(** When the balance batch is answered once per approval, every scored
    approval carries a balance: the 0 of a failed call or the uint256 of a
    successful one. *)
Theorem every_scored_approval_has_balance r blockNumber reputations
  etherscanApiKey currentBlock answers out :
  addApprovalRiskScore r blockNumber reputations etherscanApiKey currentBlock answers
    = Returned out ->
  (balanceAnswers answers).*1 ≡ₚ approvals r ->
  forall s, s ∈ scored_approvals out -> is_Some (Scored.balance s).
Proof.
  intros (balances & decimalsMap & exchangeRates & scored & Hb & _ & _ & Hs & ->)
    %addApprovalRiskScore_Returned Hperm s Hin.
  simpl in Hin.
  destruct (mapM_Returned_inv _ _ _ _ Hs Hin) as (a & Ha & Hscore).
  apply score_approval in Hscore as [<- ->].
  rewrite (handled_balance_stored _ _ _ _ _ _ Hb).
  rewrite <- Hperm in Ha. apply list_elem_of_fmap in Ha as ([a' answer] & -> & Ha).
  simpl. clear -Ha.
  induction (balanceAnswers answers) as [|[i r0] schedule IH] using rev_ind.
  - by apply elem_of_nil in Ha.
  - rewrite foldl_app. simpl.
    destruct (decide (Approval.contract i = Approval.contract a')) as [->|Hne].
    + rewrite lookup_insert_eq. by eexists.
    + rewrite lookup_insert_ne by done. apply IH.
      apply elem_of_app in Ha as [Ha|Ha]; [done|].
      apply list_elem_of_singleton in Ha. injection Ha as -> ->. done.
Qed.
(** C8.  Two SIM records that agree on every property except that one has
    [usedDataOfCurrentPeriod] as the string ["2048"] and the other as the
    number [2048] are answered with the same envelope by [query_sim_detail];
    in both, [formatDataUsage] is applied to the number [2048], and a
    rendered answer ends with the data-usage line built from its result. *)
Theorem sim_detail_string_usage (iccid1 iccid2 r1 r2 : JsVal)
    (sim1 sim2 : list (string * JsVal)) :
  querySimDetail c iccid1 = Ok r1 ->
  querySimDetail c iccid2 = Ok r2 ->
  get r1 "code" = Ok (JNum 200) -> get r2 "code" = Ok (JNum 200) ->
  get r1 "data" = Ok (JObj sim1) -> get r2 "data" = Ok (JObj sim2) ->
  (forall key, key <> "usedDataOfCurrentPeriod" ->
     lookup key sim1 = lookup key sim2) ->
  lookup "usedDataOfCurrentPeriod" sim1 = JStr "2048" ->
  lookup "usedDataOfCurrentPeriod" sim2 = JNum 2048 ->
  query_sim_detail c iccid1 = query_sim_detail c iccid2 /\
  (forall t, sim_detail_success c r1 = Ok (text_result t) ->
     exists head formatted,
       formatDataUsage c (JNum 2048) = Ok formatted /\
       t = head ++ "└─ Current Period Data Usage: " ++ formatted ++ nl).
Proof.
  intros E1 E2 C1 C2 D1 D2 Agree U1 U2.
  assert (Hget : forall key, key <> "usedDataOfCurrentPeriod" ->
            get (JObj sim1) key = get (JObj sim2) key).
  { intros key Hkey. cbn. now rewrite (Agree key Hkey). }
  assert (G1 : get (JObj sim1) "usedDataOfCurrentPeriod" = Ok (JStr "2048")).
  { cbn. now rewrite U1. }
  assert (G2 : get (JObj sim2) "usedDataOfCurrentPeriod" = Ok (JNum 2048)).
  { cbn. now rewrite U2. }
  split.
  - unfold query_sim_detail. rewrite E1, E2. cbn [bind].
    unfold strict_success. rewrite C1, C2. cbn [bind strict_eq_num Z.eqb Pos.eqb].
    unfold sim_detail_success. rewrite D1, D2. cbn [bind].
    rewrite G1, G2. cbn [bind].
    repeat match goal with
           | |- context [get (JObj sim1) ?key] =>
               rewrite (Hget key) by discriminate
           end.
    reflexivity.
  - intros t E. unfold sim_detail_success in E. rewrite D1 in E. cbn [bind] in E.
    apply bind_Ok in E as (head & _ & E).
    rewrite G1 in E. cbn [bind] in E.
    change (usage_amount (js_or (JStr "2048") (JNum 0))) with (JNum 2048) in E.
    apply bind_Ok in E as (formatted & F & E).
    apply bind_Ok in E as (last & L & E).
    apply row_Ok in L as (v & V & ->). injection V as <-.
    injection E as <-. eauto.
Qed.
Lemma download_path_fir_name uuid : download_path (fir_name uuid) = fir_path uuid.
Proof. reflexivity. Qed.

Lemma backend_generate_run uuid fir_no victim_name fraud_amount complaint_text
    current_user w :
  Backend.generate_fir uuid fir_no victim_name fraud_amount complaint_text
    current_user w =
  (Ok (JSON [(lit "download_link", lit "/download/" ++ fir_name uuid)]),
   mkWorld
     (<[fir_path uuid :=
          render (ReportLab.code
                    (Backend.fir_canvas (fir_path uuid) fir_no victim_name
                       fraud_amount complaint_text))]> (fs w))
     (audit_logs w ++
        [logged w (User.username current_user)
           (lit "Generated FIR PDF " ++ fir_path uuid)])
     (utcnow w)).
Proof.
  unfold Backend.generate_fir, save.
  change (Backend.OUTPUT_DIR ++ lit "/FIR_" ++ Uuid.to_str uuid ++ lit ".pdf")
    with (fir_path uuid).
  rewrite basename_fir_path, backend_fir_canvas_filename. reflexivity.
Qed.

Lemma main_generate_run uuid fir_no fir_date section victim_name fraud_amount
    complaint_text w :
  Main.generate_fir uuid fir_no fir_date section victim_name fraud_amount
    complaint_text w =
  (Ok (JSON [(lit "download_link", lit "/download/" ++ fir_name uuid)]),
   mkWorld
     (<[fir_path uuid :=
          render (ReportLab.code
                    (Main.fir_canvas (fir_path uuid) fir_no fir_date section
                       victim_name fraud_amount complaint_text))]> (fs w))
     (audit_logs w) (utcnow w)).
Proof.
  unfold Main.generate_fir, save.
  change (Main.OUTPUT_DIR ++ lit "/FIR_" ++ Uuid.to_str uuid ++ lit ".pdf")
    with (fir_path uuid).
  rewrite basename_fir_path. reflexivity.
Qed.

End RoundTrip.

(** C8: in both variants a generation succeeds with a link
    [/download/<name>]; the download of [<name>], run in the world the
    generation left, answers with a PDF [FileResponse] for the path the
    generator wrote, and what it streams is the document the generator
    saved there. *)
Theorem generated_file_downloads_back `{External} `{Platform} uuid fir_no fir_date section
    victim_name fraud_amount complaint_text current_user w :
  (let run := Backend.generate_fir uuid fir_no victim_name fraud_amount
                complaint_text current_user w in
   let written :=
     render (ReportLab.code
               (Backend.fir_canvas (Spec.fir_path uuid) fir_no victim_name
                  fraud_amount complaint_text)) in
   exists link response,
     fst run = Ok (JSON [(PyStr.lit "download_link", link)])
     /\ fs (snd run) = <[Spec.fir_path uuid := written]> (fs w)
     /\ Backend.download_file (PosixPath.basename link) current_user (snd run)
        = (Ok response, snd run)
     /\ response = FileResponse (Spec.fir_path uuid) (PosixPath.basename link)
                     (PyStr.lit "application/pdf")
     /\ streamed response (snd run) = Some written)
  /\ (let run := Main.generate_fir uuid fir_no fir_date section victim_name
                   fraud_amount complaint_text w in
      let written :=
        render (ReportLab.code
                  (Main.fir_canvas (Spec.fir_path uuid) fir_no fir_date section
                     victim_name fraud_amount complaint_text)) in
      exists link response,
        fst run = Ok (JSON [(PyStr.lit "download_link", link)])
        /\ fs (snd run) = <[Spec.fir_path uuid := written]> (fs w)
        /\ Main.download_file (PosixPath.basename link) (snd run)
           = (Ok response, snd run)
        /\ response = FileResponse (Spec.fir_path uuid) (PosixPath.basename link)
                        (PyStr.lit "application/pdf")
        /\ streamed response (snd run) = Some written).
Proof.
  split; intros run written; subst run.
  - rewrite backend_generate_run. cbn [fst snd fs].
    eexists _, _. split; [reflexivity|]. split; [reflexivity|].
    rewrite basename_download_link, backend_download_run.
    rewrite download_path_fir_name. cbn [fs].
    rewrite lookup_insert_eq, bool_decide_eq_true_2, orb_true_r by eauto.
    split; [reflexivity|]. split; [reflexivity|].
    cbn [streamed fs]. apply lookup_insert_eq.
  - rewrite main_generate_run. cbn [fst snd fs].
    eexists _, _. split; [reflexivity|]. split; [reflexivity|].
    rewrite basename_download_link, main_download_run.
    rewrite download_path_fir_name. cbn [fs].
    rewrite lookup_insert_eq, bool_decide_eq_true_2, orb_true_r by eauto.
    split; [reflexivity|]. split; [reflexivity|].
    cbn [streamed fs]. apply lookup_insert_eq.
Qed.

Prompt — The lines from the top of the data above down to the line containing "forall s, s" are to be copied exactly; no other line should appear.

Answer space —
(** When the balance batch is answered once per approval, every scored
    approval carries a balance: the 0 of a failed call or the uint256 of a
    successful one. *)
Theorem every_scored_approval_has_balance r blockNumber reputations
  etherscanApiKey currentBlock answers out :
  addApprovalRiskScore r blockNumber reputations etherscanApiKey currentBlock answers
    = Returned out ->
  (balanceAnswers answers).*1 ≡ₚ approvals r ->
  forall s, s ∈ scored_approvals out -> is_Some (Scored.balance s).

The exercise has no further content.